YOUR ASSIGNMENT
Go through the entries below from the first line and transcribe each one exactly, ending with the line that contains "parser and the".
SUPPLIED RECORDS: Begin
(** * Settings loader of [api/settings.py]

    A shallow embedding of [_AbstractSettings.load], [_convert_to_time],
    [_process_filepaths] and the [PreparationSettings] schema, with the
    properties of the layered configuration contract proved over it.

    Python dictionaries are finite maps ([gmap]); the file system, the YAML
    parser and the pandas constructors are outside the repository and are
    taken as parameters.  Effects are explicit: every computation returns the
    list of events it produced (files opened, warnings logged) together with
    either an exception or a value. *)

From stdpp Require Import gmap strings list fin_maps fin_sets.

Open Scope string_scope.
Set Warnings "-clear-no-such-hyp".

(** ** Values *)

(** [_TIME_TYPES = {Period, Timestamp, Timedelta, DateOffset}] *)
Inductive time_type := Period | Timestamp | Timedelta | DateOffset.

(** The declared type of a field: one of the pandas time types, or any
    other annotation ([str], [float], [Path], ...), which [load] never
    inspects beyond its membership in [_TIME_TYPES]. *)
Inductive pytype :=
  | TStr | TFloat | TInt | TBool | TPath
  | TTime (t : time_type).

(** Python values that reach the loader: YAML scalars, paths given as
    overrides, and pandas time objects.  A float is identified by its
    [repr], a time object by its type and the text that denotes it. *)
Inductive value :=
  | VNone
  | VBool (b : bool)
  | VInt (z : Z)
  | VFloat (repr : string)
  | VStr (s : string)
  | VPath (s : string)
  | VTime (t : time_type) (text : string).

(** [value is not None] *)
Definition is_none (v : value) : bool :=
  match v with VNone => true | _ => false end.

(** ** Exceptions and effects *)

Inductive exn :=
  | NotDataClassError
  | MissingParamError
  | TypeError
  | ValueError
  | AttributeError
  | KeyError
  | FileNotFoundError
  | IsADirectoryError
  | YAMLError
  | FrozenInstanceError.

Inductive event :=
  | Opened (filepath : string)   (* [Path(filepath).open(...)] was called *)
  | Warned.                      (* [logger.warning(...)] was called *)

(** A computation: the events it emitted, and an exception or a result. *)
Definition M (A : Type) : Type := list event * (exn + A).

Definition ret {A} (a : A) : M A := ([], inr a).
Definition raise {A} (e : exn) : M A := ([], inl e).
Definition emit (ev : event) : M unit := ([ev], inr tt).
Definition bind {A B} (m : M A) (k : A → M B) : M B :=
  match m with
  | (tr, inl e) => (tr, inl e)
  | (tr, inr a) => let '(tr', r) := k a in (app tr tr', r)
  end.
SUPPLIED RECORDS: End
TASK ANSWER
(** * Settings loader of [api/settings.py]

    A shallow embedding of [_AbstractSettings.load], [_convert_to_time],
    [_process_filepaths] and the [PreparationSettings] schema, with the
    properties of the layered configuration contract proved over it.

    Python dictionaries are finite maps ([gmap]); the file system, the YAML
    parser and the pandas constructors are outside the repository and are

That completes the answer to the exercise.